First-Half Hole Too Much for Dores to Overcome

Vandy ends regular season at Ole Miss, Tennessee

by Chad Bishop

NASHVILLE, Tenn. — About 70 minutes of real time after kickoff, after Vanderbilt had honored 30 of its seniors on Dudley Field inside Vanderbilt Stadium, the Commodores stood shell-shocked looking at a scoreboard that read 28-3 in favor of visiting Kentucky.

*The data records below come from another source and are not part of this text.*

(** * EfficientNet / MixNet encoders of pytorch_toolbelt

    A shallow embedding of
    [pytorch_toolbelt/modules/encoders/timm/efficient_net.py]:
    the stem-convolution channel adapter
    [make_n_channel_input_conv2d_same], the nine encoder classes
    ([B0Encoder] .. [B7Encoder], [MixNetXLEncoder]) with their
    constructors, [forward] and [change_input_channels].

    Python objects that the code compares by identity or mutates in place
    (the [nn.Conv2d] modules) live in a store indexed by references;
    exceptions, [warnings.warn] and the calls made to the external model
    provider are effects of a small state-and-error monad. *)

From Stdlib Require Import ZArith QArith Lia.
From stdpp Require Import gmap strings list fin_maps.

Local Open Scope Z_scope.
Set Warnings "-register-all".

(** ** Python values, exceptions, tensors *)

(** Values of the dynamically typed hyper-parameters ([kernel_size],
    [stride], ... and the entries of [**kwargs]). *)
Inductive PyVal : Type :=
| VNone
| VBool (b : bool)
| VInt (z : Z)
| VStr (s : string)
| VTuple (items : list PyVal).

(** An exception: the name of its class and its message. *)
Record PyExn : Type := mkExn { exn_class : string; exn_msg : string }.

Inductive Outcome (A : Type) : Type :=
| Raise (e : PyExn)
| Return (a : A).
Arguments Raise {A} e.
Arguments Return {A} a.

(** A 4-d tensor [[d0, d1, h, w]] as nested lists; the code only ever
    indexes the first two axes (for a weight: output channel, then input
    channel).  The element type is left open: elements are moved around and
    never computed with. *)
Abbreviation Tensor4 scalar := (list (list (list (list scalar)))) (only parsing).
Lemma render_page_shape_witness :
  let tv := set_startat (init three_rows) 1 in
  filter_frame (eval_raises NameError) tv (df tv) = Ok three_rows
  ∧ (0 ≤ startat tv)%Z
  ∧ (0 ≤ startat tv + body_height (mkOptions 30 80) tv)%Z
  ∧ ∃ frame,
      snd (render (eval_raises NameError) text_measure (mkOptions 30 80) tv) = Ok frame
      ∧ frame_total frame = 3%Z
      ∧ len (frame_rows frame) = 2%Z.
Proof.
  intros tv.
  assert (filter_frame (eval_raises NameError) tv (df tv) = Ok three_rows)
    as Hf by reflexivity.
  assert (0 ≤ startat tv)%Z as H0 by (vm_compute; discriminate).
  assert (0 ≤ startat tv + body_height (mkOptions 30 80) tv)%Z as H1
    by (vm_compute; discriminate).
  split; [exact Hf|]. split; [exact H0|]. split; [exact H1|].
  destruct (render_page_shape (eval_raises NameError) text_measure
              (mkOptions 30 80) tv three_rows Hf H0 H1)
    as (frame & Hr & Ht & Hl & _).
  exists frame. split; [exact Hr|]. split; [exact Ht|]. rewrite Hl. reflexivity.
Defined.

End RenderMoreExamples.

(** ** The filter, continued *)

Section FilterMore.
Import Py Frame Table Examples.
Context {frame_class : DataFrameClass}.

(** A text that contains another occurs only where the other occurs. *)
Lemma contains_trans (s long short : string) :
  contains long short = true → contains s long = true → contains s short = true.
Proof.
  rewrite !contains_iff. intros (a' & b' & ->) (a & b & ->).
  exists (a +:+ a'), (b' +:+ b). by rewrite !append_assoc.
Qed.

Lemma row_matches_trans (long short : string) (r : row) :
  contains long short = true →
  row_matches long r = true → row_matches short r = true.
Proof.
  intros Hc. unfold row_matches. rewrite !existsb_exists.
  intros (c & Hin & Hm). exists c. split; [done|]. by eapply contains_trans.
Qed.

(** X7: on a well-formed frame with at least one column, none of which has
    the name of an attribute of the DataFrame class, the substring search
    does not fail, and searching for a longer text narrows the result: when
    [short] occurs in [long], every row kept for [long] is kept for
    [short]. *)
Theorem longer_text_narrows_the_search (df : DataFrame) (short long : string) :
  wf df → columns df ≠ [] →
  Forall (fun c => is_attribute c = false) (columns df) →
  contains long short = true →
  ∃ f_short f_long,
    substring_search df short = Ok f_short
    ∧ substring_search df long = Ok f_long
    ∧ ∀ r, r ∈ rows f_long → r ∈ rows f_short.
Proof.
  intros Hwf Hne Hattr Hc.
  rewrite !substring_search_rows by done.
  eexists _, _. split; [done|]. split; [done|]. cbn [rows].
  intros r. rewrite !list_elem_of_In, !filter_In.
  intros [Hin Hm]. split; [done|]. by eapply row_matches_trans.
Qed.

Lemma compress_sublist {A} (l : list A) (mask : list bool) :
  compress l mask `sublist_of` l.
Proof.
  revert mask. induction l as [|x l IH]; intros [|b mask]; simpl;
    try apply sublist_nil_l.
  destruct b; [by apply sublist_skip | by apply sublist_cons].
Qed.

Lemma select_rows_sublist (df f : DataFrame) (mask : list bool) :
  select_rows df mask = Ok f →
  columns f = columns df ∧ rows f `sublist_of` rows df.
Proof.
  unfold select_rows. destruct (decide _); [|done].
  intros [= <-]. split; [done|]. apply compress_sublist.
Qed.

Lemma substring_search_sublist (df f : DataFrame) (text : string) :
  substring_search df text = Ok f →
  columns f = columns df ∧ rows f `sublist_of` rows df.
Proof.
  unfold substring_search.
  destruct (column_masks df (columns df) text) as [masks| |]; [|done|done]. py_step.
  destruct (reduce mask_or masks) as [mask| |]; [|done|done]. py_step.
  apply select_rows_sublist.
Qed.

(** A boolean value per row that cannot be aligned with the rows gives a
    lazy frame that cannot be computed; the filter step returns it. *)
Lemma filter_frame_unaligned_mask
    (py_eval : string → DataFrame → result value)
    (tv : TableView) (df : DataFrame) (text : string) (mask : list bool) :
  filter_value tv = Some text →
  strip text ∉ columns df →
  py_eval text df = Ok (VMask mask) →
  length mask ≠ length (rows df) →
  filter_frame py_eval tv df = Deferred IndexingError.
Proof.
  intros Hf Hn He Hlen. apply (filter_frame_deferred py_eval tv df text _ Hf).
  rewrite compile_filter_eval by done. rewrite He. py_step.
  cbn [getitem]. unfold select_rows. by destruct (decide _).
Qed.

(** X8: when the filter text is no column name and its evaluation yields a
    boolean value per row or raises, a filter step that returns a frame
    whose rows can be read returns the columns of the source and a
    selection of its rows, in their order: it adds, repeats and reorders
    nothing. *)
Theorem filter_selects_rows_of_the_source
    (py_eval : string → DataFrame → result value)
    (tv : TableView) (df f : DataFrame) (text : string) :
  filter_value tv = Some text →
  strip text ∉ columns df →
  (∃ mask, py_eval text df = Ok (VMask mask)) ∨ (∃ e, py_eval text df = Raise e) →
  filter_frame py_eval tv df = Ok f →
  columns f = columns df ∧ rows f `sublist_of` rows df.
Proof.
  intros Hf Hn Hev. unfold filter_frame. rewrite Hf.
  rewrite compile_filter_eval by done.
  destruct Hev as [[mask ->] | [e ->]]; py_step.
  - cbn [getitem]. destruct (select_rows df mask) as [f'|e|e] eqn:Hs; py_step.
    + cbn [as_frame]. intros [= <-]. by eapply select_rows_sublist.
    + apply substring_search_sublist.
    + done.
  - apply substring_search_sublist.
Qed.

End FilterMore.

Section FilterMoreExamples.
Import Py Frame Table Examples.

Lemma wf_three_rows : wf three_rows.
Proof.
  split.
  - apply (bool_decide_unpack _). by vm_compute.
  - repeat constructor.
Defined.

(** No column of [three_rows] has the name of an attribute of the class of
    the examples. *)
Lemma plain_three_rows :
  Forall (fun c => is_attribute c = false) (columns three_rows).
Proof. repeat constructor. Defined.

Lemma filter_frame_eval_error_witness :
  wf three_rows
  ∧ columns three_rows ≠ []
  ∧ Forall (fun c => is_attribute c = false) (columns three_rows)
  ∧ filter_value (view_with_filter three_rows "Bob") = Some "Bob"
  ∧ (strip "Bob" ∉ columns three_rows)
  ∧ eval_raises NameError "Bob" three_rows = Raise NameError
  ∧ ∃ kept,
      filter_frame (eval_raises NameError) (view_with_filter three_rows "Bob") three_rows
      = Ok (mkDataFrame (columns three_rows) kept)
      ∧ kept = [(1, [CStr "Bob"; CInt 25])]%Z.
Proof.
  assert (columns three_rows ≠ []) as Hne by done.
  assert (strip "Bob" ∉ columns three_rows) as Hn
    by (apply (bool_decide_unpack _); by vm_compute).
  split; [exact wf_three_rows|]. split; [exact Hne|]. split; [exact plain_three_rows|].
  split; [reflexivity|]. split; [exact Hn|]. split; [reflexivity|].
  destruct (filter_frame_eval_error (eval_raises NameError)
              (view_with_filter three_rows "Bob") three_rows "Bob" NameError
              wf_three_rows Hne plain_three_rows eq_refl Hn eq_refl)
    as (kept & Hf & Hk & _).
  exists kept. split; [exact Hf|]. rewrite Hk. reflexivity.
Defined.

Lemma longer_text_narrows_the_search_witness :
  wf three_rows
  ∧ columns three_rows ≠ []
  ∧ Forall (fun c => is_attribute c = false) (columns three_rows)
  ∧ contains "Bob" "o" = true
  ∧ ∃ f_short f_long,
      substring_search three_rows "o" = Ok f_short
      ∧ substring_search three_rows "Bob" = Ok f_long
      ∧ ∀ r, r ∈ rows f_long → r ∈ rows f_short.
Proof.
  assert (columns three_rows ≠ []) as Hne by done.
  assert (contains "Bob" "o" = true) as Hc by reflexivity.
  exact (conj wf_three_rows (conj Hne (conj plain_three_rows (conj Hc
           (longer_text_narrows_the_search three_rows "o" "Bob"
              wf_three_rows Hne plain_three_rows Hc))))).
Defined.

Lemma filter_selects_rows_of_the_source_witness :
  filter_value (view_with_filter three_rows "Age > 30") = Some "Age > 30"
  ∧ (strip "Age > 30" ∉ columns three_rows)
  ∧ filter_frame eval_mask (view_with_filter three_rows "Age > 30") three_rows
    = Ok (mkDataFrame ["Name"; "Age"]
            [(0, [CStr "Ann"; CInt 31]); (2, [CStr "Cy"; CInt 47])]%Z)
  ∧ rows (mkDataFrame ["Name"; "Age"]
            [(0, [CStr "Ann"; CInt 31]); (2, [CStr "Cy"; CInt 47])]%Z)
    `sublist_of` rows three_rows.
Proof.
  assert (strip "Age > 30" ∉ columns three_rows) as Hn
    by (apply (bool_decide_unpack _); by vm_compute).
  assert (filter_frame eval_mask (view_with_filter three_rows "Age > 30") three_rows
          = Ok (mkDataFrame ["Name"; "Age"]
                  [(0, [CStr "Ann"; CInt 31]); (2, [CStr "Cy"; CInt 47])]%Z))
    as Hr by reflexivity.
  split; [reflexivity|]. split; [exact Hn|]. split; [exact Hr|].
  exact (proj2 (filter_selects_rows_of_the_source eval_mask
                  (view_with_filter three_rows "Age > 30") three_rows _ "Age > 30"
                  eq_refl Hn (or_introl (ex_intro _ [true; false; true] eq_refl)) Hr)).
Defined.

(** A mask of two values on a source of three rows: the filter step returns
    a lazy frame, and the IndexingError escapes the rendering. *)
Example unaligned_mask_escapes_the_rendering :
  let py_eval := fun (text : string) (df : DataFrame) => Ok (VMask [true; false]) in
  filter_frame py_eval (view_with_filter three_rows "other > 1") three_rows
  = Deferred IndexingError
  ∧ snd (render py_eval text_measure (mkOptions 30 80)
           (view_with_filter three_rows "other > 1"))
    = Raise IndexingError.
Proof. split; reflexivity. Qed.
(** [deleteFlow(uuids::uuid const&)]. *)
Definition deleteFlow (w : World) (_mxlDomain : path) (flowId : uuid) : M bool :=
  let uuid := to_string flowId in
  let flowPath := makeFlowDirectoryName _mxlDomain uuid in
  try_catch_all
    (let* removed := remove_all w flowPath in
     if Nat.eqb removed 0 then ret false else ret true)
    (fun e =>
       match e with
       | filesystem_error _ _ _ => ret false
       | _ => ret false
       end).

(** The body of the loop of [listFlows] for one directory entry. *)
Definition listFlows_step (flowIds : list uuid) (entry : string * node) : list uuid :=
  if bool_decide (entry.2 = Directory)
     && bool_decide (extension entry.1 = FLOW_DIRECTORY_NAME_SUFFIX)
  then match from_string (stem entry.1) with
       | Some id => flowIds ++ [id]
       | None => flowIds
       end
  else flowIds.

Definition listFlows (w : World) (_mxlDomain : path) : M (list uuid) :=
  let base := _mxlDomain in
  let* present := query (fun fs => exists_ fs base) in
  let* isdir := query (fun fs => is_directory fs base) in
  if present && isdir
  then
    try_catch_all
      (let* entries := directory_iterator w _mxlDomain in
       ret (foldl listFlows_step [] entries))
      (fun e =>
         match e with
         | filesystem_error msg path1 code =>
             throw (filesystem_error
                      ("FlowManager: Failed to iterate flow directory: " +:+ msg)
                      path1 code)
         | foreign_exception => throw e
         | _ => throw (runtime_error ("FlowManager: Error listing flows: " +:+ what e))
         end)
  else
    throw (filesystem_error "FlowManager: Base directory not found." base
             no_such_file_or_directory).

End FlowManager.

Arguments CommonFlowInfo uuid : clear implicits.
Arguments DiscreteFlowData uuid : clear implicits.
Arguments ContinuousFlowData uuid : clear implicits.


(** *** Reasoning about computations

    [wp m fs Qr Qt]: run from [fs], [m] returns a value and a state that
    satisfy [Qr], or throws with an exception and a state that satisfy
    [Qt]. *)
Definition wp {A : Type} (m : M A) (fs : FS) (Qr : A -> FS -> Prop)
    (Qt : exception -> FS -> Prop) : Prop :=
  match m fs with
  | (Returned a, fs') => Qr a fs'
  | (Thrown e, fs') => Qt e fs'
  end.

(** [fs'] differs from [fs] at paths of [S] only. *)
Definition writes_in (S : path -> Prop) (fs fs' : FS) : Prop :=
  forall q, ~ S q -> fs' !! q = fs !! q.

(** The staging area of one creation: the paths below [tmp] other than the
    descriptor. *)
Definition beside_descriptor (tmp : path) (q : path) : Prop :=
  below tmp q /\ q <> makeFlowDescriptorFilePath tmp.


Section Outcomes.

Context {uuid : Type} `{UuidLibrary uuid}.

(** What a creation that throws leaves behind.  A rejected format and a
    staging directory that could not be made leave the state untouched.
    Once the staging directory [tmp] was made, the state differs from the
    one before at most at or below [tmp], and nothing is left there when
    the removal of [tmp] did not fail. *)
Definition rolled_back (shape_ok : bool) (w : World) (domain : path)
    (fs fs' : FS) : Prop :=
  (shape_ok = false -> fs' = fs)
  /\ (forall e fs1,
        createTemporaryFlowDirectory w domain fs = (Thrown e, fs1) -> fs' = fs)
  /\ (forall tmp fs1,
        shape_ok = true ->
        createTemporaryFlowDirectory w domain fs = (Returned tmp, fs1) ->
        (forall q, ~ below tmp q -> fs' !! q = fs !! q)
        /\ (remove_all_fails w = None -> forall q, below tmp q -> fs' !! q = None)).

(** The published directory of [flowId] holds a descriptor with the
    content [stored]. *)
Definition descriptor_published (domain : path) (flowId : uuid)
    (stored : string) (fs' : FS) : Prop :=
  fs' !! makeFlowDescriptorFilePath (makeFlowDirectoryName domain (to_string flowId))
  = Some (RegularFile stored).


End Outcomes.

(** *** The layout of a flow directory *)

(** Within [domain], whatever exists lies in a directory that exists. *)
Definition nested (domain : path) (fs : FS) : Prop :=
  forall p name,
    below domain p -> is_Some (fs !! (p // name)) -> fs !! p = Some Directory.

(** What a discrete flow directory holds at the path [rest] below it: the
    directory itself, [descriptor.json], [access], [data], [grains] and one
    grain file for each index below [grainCount]. *)
Definition discrete_entry (flowDef : string) (grainCount : nat) (rest : path)
    (x : node) : Prop :=
  (rest = [] /\ x = Directory)
  \/ (rest = makeFlowDescriptorFilePath [] /\ x = RegularFile flowDef)
  \/ (rest = makeFlowAccessFilePath [] /\ x = RegularFile "")
  \/ (rest = makeFlowDataFilePath [] /\ x = SharedMemory)
  \/ (rest = makeGrainDirectoryName [] /\ x = Directory)
  \/ (exists i, i < grainCount
        /\ rest = makeGrainDataFilePath (makeGrainDirectoryName []) i
        /\ x = SharedMemory).

(** What a continuous flow directory holds at the path [rest] below it: the
    directory itself, [descriptor.json], [data] and [channels]. *)
Definition continuous_entry (flowDef : string) (rest : path) (x : node) : Prop :=
  (rest = [] /\ x = Directory)
  \/ (rest = makeFlowDescriptorFilePath [] /\ x = RegularFile flowDef)
  \/ (rest = makeFlowDataFilePath [] /\ x = SharedMemory)
  \/ (rest = makeChannelDataFilePath [] /\ x = SharedMemory).

(** *** The constructor, opening a flow, deleting through a handle *)


(** Modelled from the spec: [AccessMode] of [internal/SharedMemory.hpp];
    "open(id, mode) (disallows CREATE_READ_WRITE)". *)
Inductive AccessMode : Type :=
  | OPEN_READ_ONLY
  | OPEN_READ_WRITE
  | CREATE_READ_WRITE.

Section Handles.

Context {uuid : Type} `{UuidLibrary uuid}.



(** Modelled from the spec: "FlowData is a two-variant sum
    (Discrete | Continuous)"; [flowInfo()->common]. *)
Inductive FlowData : Type :=
  | Discrete (flowData : DiscreteFlowData uuid)
  | Continuous (flowData : ContinuousFlowData uuid).

Definition flowInfo_common (flowData : FlowData) : CommonFlowInfo uuid :=
  match flowData with
  | Discrete d => discrete_common d
  | Continuous c => continuous_common c
  end.

(** [deleteFlow(std::unique_ptr<FlowData>&&)]; [None] is the null pointer.
    Closing the flow unmaps its segments, which leaves the files. *)
Definition deleteFlowData (w : World) (_mxlDomain : path)
    (flowData : option FlowData) : M bool :=
  match flowData with
  | Some opened =>
      let id := id (flowInfo_common opened) in
      try_catch_all (deleteFlow w _mxlDomain id) (fun e => ret false)
  | None => ret false
  end.

(** Modelled from the spec: the "FlowHeader" a mapped [data] segment shows,
    with both members of its "variant union, discriminated by format". *)
Record FlowInfo : Type := mkFlowInfo {
  info_version : nat;
  info_common : CommonFlowInfo uuid;
  info_grainRate : Time.Rational;
  info_grainCount : nat;
  info_syncCounter : nat;
  info_sampleRate : Time.Rational;
  info_channelCount : nat;
  info_bufferLength : nat
}.

(** Modelled from the spec: what mapping the segments of a flow yields in
    the open modes ("file missing (open)", "mapping failure (I/O kind)"):
    the constructor of [SharedMemoryInstance<Flow>] throws or yields a
    segment whose [get()] is null or a header; [emplaceGrain(path, 0)]
    throws or yields the grain's header; [openChannelBuffers(path, 0)]
    throws or yields the sample word size ("size inferred"). *)
Record Segments : Type := mkSegments {
  flow_segment : exception + option FlowInfo;
  grain_segment : nat -> exception + GrainInfo;
  channel_buffers : exception + nat
}.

It was not the storybook ending Vandy had envisioned for a group of veterans laying the foundation for head coach Clark Lea in his first season in Nashville. But sophomore quarterback Mike Wright, who led two touchdown drives in the second half, still made sure Vanderbilt’s seniors knew that just how much a win in the home finale would have meant to everyone in a black-and-gold jersey.

“I’m proud of all of our seniors. (Saturday) was an emotional night for them so it became an emotional night for me,” Wright said. “I’m very appreciative of all of them. How they treated me ever since I stepped on this campus? I can’t put into words how appreciative I am.”

Wright entered the fray Saturday with his team trailing 31-3 and helped Vanderbilt (2-8, 0-6 SEC) actually outscore the Wildcats 14-3 over the final two quarters. He threw touchdown passes to Chris Pierce and Amir Abdur-Rahman, respectively, as the Commodores out-gained Kentucky 161-135 in the second half.

That, of course, was little consolation for a team knowing another opportunity was missed after giving the opponent way too many advantages in the first two quarters.

“We weren’t able on defense to get wins on first and second down,” Lea said. “We knew that was going to be a big deal coming in, and some of that is going to be execution-based. Some of that’s going to be when we were blitzing, the intensity of the twitch, the speed of our movements. I felt like Kentucky’s offensive line did a nice job getting us cut out and getting a run game established.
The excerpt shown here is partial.